Recorded data:
>>>>>

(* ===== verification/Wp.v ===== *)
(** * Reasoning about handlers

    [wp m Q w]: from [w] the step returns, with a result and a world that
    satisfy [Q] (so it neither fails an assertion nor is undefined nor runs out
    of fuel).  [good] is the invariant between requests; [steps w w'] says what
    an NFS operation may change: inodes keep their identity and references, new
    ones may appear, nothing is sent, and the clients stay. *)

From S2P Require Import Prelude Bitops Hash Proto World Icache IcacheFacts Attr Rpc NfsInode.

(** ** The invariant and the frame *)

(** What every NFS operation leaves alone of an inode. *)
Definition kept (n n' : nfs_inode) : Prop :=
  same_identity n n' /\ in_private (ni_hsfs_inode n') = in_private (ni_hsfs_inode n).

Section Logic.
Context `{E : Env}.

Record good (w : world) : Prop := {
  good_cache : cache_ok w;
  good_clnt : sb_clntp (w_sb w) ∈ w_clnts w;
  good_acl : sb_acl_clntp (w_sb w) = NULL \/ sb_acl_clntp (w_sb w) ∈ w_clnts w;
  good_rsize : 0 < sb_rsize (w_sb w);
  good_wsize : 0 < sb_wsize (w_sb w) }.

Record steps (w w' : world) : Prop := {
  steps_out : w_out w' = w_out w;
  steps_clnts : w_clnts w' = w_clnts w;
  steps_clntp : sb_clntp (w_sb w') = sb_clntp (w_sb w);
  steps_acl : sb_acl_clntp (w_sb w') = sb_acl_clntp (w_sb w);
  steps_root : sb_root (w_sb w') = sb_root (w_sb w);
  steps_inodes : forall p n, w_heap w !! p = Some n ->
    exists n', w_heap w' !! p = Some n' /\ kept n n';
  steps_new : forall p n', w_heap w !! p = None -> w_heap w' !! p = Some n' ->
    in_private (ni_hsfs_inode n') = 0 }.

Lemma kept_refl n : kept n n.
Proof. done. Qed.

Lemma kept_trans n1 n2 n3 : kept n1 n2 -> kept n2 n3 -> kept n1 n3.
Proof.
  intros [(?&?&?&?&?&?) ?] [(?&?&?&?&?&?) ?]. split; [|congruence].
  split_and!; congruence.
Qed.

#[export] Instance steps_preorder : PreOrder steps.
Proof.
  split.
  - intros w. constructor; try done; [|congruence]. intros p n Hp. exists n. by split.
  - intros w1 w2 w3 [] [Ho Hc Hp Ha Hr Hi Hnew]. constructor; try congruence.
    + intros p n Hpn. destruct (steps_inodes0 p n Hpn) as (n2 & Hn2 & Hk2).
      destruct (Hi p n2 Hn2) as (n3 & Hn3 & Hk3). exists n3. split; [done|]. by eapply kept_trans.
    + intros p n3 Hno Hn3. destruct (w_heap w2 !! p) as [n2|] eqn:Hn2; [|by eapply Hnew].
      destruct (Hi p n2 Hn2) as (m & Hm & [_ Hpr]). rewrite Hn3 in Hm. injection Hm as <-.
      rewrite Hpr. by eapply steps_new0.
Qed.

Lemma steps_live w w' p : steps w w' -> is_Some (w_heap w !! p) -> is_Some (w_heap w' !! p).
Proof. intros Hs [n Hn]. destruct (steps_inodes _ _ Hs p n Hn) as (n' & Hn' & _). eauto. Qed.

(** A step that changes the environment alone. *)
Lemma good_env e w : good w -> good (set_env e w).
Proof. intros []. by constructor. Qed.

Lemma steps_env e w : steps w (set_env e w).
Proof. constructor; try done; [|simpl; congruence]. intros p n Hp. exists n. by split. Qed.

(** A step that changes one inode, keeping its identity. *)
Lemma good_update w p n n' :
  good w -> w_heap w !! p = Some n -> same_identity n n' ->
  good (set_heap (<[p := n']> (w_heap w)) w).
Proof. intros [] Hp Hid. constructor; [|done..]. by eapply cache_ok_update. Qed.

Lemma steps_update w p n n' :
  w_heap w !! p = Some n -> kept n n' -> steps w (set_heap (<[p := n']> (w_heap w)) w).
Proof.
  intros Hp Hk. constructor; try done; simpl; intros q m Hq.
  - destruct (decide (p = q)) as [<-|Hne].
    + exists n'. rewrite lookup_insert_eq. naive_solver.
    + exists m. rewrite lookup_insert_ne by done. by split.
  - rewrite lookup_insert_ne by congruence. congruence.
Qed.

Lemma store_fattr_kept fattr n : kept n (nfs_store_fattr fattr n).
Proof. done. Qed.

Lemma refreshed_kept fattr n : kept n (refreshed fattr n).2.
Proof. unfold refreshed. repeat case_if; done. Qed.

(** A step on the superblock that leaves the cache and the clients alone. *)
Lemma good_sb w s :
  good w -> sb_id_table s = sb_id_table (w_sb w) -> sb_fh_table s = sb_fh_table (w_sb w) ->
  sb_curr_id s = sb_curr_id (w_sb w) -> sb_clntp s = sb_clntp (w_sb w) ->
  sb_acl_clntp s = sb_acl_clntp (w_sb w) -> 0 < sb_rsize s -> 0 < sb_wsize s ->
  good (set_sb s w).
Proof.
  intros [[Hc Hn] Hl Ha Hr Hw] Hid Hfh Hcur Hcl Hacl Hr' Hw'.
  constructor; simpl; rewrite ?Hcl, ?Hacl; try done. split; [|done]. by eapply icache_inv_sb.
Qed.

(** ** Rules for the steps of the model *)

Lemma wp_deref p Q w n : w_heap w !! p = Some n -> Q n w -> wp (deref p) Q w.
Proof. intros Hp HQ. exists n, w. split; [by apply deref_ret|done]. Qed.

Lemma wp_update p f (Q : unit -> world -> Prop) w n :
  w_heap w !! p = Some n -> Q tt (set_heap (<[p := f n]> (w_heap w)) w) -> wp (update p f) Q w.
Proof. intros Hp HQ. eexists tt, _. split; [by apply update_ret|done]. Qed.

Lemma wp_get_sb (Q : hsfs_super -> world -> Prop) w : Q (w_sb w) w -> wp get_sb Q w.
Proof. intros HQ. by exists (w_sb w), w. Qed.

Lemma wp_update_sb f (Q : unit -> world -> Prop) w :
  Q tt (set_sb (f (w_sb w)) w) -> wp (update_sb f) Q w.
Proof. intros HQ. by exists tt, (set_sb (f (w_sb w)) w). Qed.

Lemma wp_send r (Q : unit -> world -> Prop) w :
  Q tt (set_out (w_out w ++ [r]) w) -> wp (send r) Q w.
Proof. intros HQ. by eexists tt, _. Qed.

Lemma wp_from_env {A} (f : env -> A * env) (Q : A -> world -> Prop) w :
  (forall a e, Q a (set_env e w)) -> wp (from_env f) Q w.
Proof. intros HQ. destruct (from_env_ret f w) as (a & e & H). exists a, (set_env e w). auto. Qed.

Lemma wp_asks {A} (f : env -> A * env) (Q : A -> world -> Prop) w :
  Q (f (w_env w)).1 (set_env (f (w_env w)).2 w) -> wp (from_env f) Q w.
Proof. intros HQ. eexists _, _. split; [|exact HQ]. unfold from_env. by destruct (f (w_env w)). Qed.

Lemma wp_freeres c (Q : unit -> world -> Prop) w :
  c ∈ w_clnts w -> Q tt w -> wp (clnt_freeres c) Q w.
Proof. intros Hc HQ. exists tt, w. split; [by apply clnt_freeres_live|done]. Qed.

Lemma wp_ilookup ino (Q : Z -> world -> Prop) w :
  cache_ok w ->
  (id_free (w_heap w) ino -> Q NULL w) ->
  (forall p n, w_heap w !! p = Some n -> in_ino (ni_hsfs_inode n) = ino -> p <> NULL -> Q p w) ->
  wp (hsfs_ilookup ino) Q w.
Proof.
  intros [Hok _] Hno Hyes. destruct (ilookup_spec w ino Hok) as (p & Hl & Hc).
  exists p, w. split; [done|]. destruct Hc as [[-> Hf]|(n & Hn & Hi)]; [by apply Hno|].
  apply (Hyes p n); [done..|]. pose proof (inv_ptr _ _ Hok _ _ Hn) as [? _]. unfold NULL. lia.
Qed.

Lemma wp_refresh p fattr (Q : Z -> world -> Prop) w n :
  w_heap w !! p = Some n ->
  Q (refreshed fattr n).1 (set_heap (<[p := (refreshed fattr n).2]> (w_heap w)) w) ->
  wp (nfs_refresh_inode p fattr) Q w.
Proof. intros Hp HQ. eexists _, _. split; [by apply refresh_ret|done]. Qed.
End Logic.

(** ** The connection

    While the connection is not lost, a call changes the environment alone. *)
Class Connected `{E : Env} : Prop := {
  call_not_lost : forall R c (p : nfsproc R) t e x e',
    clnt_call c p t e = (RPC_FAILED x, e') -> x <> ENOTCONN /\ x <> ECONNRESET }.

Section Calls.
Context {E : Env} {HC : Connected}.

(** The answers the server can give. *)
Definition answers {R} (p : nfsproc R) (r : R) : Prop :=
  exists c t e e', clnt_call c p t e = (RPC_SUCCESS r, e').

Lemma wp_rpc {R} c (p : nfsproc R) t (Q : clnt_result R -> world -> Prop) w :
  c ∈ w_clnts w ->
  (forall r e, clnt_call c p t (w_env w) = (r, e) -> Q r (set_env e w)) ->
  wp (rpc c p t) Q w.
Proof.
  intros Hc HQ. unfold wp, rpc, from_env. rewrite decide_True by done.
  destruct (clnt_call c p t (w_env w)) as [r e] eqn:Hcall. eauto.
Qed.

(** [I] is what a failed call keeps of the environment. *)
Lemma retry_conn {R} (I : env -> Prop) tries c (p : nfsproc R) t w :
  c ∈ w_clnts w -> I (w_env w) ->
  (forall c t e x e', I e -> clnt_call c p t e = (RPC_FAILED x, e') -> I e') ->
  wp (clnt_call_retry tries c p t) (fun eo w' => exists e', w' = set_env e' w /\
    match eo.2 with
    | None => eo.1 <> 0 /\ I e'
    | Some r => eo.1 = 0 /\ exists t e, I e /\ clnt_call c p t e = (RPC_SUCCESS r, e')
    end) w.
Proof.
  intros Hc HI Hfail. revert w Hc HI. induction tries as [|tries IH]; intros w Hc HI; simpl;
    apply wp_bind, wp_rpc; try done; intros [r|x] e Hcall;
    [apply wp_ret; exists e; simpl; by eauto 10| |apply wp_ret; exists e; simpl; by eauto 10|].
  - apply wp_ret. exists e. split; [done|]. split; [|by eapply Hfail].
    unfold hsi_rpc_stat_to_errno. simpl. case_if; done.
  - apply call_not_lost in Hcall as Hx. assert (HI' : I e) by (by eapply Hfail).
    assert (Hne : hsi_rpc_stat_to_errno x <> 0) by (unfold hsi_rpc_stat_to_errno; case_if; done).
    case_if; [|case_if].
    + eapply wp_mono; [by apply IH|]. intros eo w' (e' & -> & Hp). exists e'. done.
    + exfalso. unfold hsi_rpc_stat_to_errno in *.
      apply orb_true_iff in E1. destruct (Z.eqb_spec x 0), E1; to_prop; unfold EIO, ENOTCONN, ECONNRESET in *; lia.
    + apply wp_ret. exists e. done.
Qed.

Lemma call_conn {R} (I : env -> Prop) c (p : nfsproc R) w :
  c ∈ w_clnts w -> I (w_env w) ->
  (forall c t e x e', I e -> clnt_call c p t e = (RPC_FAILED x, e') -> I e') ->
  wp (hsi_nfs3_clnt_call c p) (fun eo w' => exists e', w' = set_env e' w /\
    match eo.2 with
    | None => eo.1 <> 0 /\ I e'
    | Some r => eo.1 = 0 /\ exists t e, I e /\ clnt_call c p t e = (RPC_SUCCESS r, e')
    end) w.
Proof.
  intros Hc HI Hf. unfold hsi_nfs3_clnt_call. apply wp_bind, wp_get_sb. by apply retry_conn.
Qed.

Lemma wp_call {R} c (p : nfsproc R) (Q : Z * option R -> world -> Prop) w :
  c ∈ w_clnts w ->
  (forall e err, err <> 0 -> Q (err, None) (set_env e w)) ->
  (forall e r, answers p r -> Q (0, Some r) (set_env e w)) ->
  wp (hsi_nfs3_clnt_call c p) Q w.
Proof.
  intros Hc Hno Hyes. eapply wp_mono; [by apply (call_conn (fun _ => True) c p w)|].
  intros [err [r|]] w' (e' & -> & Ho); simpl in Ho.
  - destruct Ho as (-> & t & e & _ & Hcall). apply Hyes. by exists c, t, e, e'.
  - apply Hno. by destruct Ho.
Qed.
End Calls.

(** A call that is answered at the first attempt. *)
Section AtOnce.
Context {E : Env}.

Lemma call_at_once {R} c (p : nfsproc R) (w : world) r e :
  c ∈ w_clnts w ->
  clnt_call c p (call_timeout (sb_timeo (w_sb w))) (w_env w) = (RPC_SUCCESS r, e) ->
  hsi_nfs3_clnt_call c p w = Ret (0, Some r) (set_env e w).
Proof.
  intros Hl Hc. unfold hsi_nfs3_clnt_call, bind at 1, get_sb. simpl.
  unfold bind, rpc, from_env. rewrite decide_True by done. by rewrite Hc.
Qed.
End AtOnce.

<<<<<
>>>>>

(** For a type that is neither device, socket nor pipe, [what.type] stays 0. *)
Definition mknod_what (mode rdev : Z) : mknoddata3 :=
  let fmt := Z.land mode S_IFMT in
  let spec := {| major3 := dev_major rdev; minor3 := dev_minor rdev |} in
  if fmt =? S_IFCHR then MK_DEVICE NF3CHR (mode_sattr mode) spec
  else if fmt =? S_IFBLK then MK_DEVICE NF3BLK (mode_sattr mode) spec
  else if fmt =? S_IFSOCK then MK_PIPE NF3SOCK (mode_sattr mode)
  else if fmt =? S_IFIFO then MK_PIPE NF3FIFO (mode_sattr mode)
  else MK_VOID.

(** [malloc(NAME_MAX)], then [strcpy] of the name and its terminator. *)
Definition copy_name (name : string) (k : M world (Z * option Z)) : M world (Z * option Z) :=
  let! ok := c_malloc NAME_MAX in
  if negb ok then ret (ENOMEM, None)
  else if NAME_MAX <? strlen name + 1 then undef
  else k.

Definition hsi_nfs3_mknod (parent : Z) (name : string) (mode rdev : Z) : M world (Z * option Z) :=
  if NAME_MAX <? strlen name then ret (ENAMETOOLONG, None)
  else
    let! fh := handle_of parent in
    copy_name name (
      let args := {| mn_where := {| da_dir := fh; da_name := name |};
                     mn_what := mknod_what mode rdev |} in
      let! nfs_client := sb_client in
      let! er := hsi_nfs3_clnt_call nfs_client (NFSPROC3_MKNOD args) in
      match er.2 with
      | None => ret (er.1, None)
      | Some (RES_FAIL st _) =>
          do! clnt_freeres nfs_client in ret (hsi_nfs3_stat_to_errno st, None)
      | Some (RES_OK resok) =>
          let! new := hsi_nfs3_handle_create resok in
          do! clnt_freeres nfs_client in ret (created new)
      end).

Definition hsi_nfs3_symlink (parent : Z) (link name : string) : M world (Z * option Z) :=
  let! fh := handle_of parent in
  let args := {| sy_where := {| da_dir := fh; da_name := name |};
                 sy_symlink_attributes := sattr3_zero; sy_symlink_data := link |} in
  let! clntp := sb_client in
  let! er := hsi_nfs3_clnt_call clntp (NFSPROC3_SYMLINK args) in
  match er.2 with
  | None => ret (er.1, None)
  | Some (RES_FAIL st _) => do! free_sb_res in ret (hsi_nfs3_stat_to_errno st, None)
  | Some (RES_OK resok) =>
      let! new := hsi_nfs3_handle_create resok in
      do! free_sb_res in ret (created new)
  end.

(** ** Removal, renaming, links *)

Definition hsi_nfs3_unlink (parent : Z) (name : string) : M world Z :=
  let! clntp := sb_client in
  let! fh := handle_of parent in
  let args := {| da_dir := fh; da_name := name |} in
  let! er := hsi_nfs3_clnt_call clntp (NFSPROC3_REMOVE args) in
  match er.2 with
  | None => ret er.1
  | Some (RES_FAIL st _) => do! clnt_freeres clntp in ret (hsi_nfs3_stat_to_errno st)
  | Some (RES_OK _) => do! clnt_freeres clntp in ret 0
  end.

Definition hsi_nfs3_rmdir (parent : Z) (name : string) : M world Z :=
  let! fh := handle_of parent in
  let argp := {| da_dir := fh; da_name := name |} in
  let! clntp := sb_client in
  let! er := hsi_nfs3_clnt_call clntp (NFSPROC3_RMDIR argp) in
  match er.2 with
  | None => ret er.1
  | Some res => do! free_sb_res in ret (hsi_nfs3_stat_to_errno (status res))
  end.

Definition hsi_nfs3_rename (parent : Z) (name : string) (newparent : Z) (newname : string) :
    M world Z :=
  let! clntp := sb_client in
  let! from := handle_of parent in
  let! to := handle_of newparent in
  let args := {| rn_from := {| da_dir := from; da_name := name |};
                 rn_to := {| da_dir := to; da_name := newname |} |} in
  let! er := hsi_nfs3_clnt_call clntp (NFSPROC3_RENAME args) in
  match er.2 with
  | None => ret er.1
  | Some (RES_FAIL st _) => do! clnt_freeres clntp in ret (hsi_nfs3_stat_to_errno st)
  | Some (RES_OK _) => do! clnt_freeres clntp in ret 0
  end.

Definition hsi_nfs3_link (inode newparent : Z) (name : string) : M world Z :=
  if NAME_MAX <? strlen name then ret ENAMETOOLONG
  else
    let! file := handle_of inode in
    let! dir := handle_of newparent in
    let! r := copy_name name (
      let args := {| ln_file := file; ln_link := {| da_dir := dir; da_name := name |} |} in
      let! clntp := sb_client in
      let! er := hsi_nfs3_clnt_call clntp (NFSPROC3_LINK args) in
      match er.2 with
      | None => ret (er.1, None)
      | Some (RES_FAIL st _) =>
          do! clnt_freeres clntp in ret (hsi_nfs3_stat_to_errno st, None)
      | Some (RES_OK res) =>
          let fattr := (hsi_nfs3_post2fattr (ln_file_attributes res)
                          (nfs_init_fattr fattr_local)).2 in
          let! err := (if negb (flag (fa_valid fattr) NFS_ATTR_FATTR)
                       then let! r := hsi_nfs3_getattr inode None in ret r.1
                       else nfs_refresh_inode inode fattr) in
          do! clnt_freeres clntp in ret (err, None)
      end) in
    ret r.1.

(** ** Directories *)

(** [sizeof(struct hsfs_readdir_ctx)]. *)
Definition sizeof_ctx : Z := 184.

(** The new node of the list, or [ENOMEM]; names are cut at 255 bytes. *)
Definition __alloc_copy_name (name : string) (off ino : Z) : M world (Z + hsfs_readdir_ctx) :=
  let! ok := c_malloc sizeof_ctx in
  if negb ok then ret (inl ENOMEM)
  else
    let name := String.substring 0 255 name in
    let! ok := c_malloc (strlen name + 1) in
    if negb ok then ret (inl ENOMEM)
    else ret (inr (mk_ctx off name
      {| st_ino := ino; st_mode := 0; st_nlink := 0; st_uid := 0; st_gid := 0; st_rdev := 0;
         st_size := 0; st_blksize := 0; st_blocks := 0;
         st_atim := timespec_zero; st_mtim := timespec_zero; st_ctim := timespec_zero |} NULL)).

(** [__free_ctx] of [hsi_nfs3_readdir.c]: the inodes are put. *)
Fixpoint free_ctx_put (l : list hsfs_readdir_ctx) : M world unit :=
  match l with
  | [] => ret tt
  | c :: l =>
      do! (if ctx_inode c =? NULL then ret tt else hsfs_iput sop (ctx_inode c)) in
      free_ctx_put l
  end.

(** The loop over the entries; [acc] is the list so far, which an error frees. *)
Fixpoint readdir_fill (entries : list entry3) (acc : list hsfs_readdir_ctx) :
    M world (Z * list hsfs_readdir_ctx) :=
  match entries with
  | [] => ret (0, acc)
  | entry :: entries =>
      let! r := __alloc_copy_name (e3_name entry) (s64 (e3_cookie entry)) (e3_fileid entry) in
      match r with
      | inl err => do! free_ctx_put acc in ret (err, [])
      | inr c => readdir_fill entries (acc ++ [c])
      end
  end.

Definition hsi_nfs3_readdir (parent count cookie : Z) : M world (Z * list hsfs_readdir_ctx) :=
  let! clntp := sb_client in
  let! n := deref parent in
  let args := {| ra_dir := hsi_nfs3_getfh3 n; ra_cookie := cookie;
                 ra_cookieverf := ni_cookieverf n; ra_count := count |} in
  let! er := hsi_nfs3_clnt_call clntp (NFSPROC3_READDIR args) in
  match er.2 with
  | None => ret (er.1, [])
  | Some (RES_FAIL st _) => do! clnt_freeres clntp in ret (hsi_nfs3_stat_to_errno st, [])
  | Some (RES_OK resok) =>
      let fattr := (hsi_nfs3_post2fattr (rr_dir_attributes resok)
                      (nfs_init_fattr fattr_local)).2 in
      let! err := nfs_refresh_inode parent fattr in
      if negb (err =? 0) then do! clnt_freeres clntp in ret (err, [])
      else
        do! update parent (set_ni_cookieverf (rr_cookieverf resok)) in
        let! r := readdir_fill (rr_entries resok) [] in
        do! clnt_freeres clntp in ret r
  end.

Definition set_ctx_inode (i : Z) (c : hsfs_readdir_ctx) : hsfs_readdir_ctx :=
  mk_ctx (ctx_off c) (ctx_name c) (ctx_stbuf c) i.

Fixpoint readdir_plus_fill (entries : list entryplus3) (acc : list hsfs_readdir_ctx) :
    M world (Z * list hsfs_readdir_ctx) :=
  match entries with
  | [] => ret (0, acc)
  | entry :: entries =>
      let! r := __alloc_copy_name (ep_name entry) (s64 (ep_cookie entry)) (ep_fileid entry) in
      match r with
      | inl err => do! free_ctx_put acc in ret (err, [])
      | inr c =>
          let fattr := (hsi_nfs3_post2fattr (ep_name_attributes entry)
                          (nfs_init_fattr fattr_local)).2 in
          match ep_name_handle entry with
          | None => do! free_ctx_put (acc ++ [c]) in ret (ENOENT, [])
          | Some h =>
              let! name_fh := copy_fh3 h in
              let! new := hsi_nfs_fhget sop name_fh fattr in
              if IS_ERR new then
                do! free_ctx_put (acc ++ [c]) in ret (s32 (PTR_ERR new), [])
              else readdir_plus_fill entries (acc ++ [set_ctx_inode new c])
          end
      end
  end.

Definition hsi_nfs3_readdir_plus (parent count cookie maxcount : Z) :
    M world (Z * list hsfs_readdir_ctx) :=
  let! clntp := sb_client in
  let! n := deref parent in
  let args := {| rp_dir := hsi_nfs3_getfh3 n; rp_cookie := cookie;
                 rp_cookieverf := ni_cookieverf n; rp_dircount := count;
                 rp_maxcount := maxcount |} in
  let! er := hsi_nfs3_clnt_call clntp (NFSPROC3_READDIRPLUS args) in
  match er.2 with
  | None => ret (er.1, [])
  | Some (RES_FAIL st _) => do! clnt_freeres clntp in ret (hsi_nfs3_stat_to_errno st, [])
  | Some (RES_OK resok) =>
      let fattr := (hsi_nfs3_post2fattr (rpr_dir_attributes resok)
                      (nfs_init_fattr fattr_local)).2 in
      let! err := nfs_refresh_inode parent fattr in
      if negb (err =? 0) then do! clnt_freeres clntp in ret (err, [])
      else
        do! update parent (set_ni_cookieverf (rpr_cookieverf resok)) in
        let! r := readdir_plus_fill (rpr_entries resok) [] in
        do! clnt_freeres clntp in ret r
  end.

<<<<<

On how many lines above does "Context" occur? Say the number only.

- REPLY TO THE TASK:
3